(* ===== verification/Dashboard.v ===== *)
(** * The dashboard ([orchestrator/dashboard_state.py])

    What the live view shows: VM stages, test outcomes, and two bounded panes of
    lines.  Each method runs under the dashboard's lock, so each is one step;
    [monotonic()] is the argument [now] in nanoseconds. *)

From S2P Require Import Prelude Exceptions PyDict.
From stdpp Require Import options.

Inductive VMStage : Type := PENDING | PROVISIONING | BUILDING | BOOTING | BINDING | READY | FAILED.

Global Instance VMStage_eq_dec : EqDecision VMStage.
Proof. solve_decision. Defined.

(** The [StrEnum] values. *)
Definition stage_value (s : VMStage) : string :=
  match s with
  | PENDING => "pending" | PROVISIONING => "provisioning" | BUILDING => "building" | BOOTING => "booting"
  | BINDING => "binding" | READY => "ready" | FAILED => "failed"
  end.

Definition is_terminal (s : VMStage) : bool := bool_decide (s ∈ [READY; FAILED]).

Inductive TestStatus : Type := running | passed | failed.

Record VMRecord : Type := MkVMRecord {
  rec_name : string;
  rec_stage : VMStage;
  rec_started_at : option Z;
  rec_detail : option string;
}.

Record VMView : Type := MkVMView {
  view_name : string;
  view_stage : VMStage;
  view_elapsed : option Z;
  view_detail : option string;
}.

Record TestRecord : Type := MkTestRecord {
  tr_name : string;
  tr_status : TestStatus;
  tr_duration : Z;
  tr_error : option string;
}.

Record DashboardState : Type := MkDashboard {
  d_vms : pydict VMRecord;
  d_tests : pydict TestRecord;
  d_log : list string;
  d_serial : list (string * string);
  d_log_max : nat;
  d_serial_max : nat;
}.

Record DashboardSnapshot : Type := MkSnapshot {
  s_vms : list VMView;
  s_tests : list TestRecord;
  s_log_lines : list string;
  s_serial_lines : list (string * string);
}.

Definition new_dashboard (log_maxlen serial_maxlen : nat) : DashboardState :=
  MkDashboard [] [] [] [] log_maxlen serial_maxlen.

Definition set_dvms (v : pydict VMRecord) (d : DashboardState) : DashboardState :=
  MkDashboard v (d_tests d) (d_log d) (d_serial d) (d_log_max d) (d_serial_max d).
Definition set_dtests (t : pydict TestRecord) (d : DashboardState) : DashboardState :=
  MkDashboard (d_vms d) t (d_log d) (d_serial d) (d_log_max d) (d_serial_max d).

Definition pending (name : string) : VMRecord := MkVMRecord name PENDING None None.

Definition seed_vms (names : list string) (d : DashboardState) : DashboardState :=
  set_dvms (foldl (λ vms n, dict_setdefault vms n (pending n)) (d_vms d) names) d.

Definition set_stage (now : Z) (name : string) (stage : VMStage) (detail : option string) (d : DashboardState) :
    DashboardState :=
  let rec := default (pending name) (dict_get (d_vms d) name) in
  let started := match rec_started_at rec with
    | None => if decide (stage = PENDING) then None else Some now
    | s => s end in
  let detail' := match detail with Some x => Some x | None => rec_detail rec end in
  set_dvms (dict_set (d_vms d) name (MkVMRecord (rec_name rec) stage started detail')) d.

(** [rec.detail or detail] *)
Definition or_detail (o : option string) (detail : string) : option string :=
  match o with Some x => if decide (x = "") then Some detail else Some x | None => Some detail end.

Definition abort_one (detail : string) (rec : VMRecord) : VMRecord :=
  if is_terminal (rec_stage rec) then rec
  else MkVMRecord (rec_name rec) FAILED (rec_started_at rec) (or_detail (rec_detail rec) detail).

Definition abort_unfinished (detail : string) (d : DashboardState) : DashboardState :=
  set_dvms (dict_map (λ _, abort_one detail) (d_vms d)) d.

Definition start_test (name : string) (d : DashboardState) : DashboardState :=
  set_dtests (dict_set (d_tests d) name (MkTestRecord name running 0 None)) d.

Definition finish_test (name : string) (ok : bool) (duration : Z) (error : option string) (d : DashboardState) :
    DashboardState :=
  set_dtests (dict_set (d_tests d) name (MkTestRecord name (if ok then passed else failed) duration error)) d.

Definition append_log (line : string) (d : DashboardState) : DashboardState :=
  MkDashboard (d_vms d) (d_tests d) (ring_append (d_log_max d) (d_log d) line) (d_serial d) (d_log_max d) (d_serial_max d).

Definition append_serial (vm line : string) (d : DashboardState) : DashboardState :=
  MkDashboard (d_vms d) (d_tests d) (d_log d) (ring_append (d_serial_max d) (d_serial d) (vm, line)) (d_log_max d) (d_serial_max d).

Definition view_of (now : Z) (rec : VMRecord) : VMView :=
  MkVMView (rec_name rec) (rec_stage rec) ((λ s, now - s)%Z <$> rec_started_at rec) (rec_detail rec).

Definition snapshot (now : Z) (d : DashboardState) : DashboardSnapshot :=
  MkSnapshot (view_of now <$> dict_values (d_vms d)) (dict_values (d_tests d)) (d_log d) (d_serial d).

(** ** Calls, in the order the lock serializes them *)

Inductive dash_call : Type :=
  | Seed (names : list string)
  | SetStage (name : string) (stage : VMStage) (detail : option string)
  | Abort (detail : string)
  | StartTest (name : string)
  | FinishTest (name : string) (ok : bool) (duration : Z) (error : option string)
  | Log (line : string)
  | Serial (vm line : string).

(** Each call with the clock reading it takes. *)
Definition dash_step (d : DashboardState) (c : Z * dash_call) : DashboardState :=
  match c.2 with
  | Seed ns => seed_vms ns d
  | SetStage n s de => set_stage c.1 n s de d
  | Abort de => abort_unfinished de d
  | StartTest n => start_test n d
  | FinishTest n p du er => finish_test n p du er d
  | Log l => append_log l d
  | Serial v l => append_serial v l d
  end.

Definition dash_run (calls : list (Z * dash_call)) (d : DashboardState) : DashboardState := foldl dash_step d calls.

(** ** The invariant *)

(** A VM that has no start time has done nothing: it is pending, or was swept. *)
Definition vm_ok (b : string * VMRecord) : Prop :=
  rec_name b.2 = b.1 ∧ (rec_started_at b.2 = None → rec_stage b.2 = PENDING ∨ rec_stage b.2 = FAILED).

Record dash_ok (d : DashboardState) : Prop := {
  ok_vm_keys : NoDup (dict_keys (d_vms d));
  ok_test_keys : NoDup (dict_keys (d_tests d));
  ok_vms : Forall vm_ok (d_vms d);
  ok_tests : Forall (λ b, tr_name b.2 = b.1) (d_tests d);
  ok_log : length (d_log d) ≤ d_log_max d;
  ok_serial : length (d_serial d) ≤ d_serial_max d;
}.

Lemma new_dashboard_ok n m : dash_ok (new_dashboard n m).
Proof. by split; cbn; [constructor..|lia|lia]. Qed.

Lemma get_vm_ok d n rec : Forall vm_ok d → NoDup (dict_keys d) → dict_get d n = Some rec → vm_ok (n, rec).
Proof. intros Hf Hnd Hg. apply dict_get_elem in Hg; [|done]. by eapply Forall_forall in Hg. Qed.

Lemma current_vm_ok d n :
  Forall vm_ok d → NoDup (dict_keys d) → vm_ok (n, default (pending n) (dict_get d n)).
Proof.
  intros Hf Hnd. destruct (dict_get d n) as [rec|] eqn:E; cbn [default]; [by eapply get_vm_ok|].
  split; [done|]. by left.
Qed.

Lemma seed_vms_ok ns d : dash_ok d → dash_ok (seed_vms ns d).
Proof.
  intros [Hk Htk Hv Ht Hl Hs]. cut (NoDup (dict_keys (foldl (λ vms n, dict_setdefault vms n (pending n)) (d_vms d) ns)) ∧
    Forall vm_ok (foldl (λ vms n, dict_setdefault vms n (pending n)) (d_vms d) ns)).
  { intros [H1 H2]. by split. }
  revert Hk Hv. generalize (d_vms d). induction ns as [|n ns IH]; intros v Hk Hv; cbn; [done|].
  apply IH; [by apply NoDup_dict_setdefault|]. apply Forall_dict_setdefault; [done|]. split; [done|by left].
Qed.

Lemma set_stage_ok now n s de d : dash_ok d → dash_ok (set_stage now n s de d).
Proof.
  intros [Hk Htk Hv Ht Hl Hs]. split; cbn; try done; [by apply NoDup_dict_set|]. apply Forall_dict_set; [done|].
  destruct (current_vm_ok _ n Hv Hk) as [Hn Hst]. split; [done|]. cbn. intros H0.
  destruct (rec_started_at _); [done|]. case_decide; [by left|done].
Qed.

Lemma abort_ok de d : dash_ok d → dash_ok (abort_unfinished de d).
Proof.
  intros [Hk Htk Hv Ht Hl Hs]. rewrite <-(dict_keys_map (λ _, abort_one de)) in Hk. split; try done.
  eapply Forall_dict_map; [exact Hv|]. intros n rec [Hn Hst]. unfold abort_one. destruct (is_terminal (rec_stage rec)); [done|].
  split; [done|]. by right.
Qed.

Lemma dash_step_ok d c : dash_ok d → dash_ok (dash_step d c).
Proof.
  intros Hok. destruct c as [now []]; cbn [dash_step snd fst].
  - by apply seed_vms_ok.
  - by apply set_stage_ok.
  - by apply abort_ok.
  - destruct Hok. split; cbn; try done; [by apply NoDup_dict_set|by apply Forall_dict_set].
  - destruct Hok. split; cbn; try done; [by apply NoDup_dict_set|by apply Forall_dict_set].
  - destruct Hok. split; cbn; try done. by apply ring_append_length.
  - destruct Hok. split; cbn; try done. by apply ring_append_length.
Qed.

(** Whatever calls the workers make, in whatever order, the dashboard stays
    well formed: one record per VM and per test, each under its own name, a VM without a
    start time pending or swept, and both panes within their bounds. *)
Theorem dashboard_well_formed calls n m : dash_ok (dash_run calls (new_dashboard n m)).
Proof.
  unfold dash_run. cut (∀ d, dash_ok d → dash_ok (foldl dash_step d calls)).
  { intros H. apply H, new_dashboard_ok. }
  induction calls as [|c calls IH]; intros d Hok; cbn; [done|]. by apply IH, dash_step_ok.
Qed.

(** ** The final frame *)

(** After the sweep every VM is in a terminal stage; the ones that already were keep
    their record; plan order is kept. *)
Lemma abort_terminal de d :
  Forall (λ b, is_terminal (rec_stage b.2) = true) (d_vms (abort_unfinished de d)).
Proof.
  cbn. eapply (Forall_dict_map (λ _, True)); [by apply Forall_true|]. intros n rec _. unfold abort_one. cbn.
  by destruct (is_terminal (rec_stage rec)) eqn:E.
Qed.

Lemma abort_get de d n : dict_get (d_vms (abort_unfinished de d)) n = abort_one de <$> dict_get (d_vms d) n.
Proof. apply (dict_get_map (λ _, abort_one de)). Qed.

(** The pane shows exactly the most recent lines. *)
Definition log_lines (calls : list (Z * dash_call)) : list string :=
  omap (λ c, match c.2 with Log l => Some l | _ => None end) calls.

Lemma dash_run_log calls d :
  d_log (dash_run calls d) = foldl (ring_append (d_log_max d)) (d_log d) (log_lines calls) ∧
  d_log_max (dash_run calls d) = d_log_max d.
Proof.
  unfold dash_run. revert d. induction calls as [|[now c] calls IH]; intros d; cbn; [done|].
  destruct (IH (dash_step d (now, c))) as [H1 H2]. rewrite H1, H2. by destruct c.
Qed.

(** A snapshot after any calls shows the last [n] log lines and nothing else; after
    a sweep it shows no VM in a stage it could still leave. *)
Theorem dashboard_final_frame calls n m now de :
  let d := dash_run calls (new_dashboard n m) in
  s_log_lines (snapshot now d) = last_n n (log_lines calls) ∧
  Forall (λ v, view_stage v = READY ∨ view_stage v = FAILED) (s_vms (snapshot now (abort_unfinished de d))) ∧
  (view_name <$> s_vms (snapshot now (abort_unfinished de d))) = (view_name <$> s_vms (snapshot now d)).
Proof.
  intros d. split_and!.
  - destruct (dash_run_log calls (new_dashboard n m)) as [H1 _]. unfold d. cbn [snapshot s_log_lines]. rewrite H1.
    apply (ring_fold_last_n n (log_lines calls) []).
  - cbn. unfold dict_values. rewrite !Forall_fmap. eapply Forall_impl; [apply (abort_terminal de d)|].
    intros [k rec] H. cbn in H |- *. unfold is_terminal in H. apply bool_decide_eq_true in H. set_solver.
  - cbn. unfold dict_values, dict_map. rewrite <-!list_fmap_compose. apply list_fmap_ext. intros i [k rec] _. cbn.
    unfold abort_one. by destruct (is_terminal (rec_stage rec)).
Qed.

- - -

- Task details:
Please restate only the opening stretch of the records above: every line from the first through the one containing "Proof. solve_decision. Defined.", exactly as written.

- Answer to the problem:
(* ===== verification/Dashboard.v ===== *)
(** * The dashboard ([orchestrator/dashboard_state.py])

    What the live view shows: VM stages, test outcomes, and two bounded panes of
    lines.  Each method runs under the dashboard's lock, so each is one step;
    [monotonic()] is the argument [now] in nanoseconds. *)

From S2P Require Import Prelude Exceptions PyDict.
From stdpp Require Import options.

Inductive VMStage : Type := PENDING | PROVISIONING | BUILDING | BOOTING | BINDING | READY | FAILED.

Global Instance VMStage_eq_dec : EqDecision VMStage.
Proof. solve_decision. Defined.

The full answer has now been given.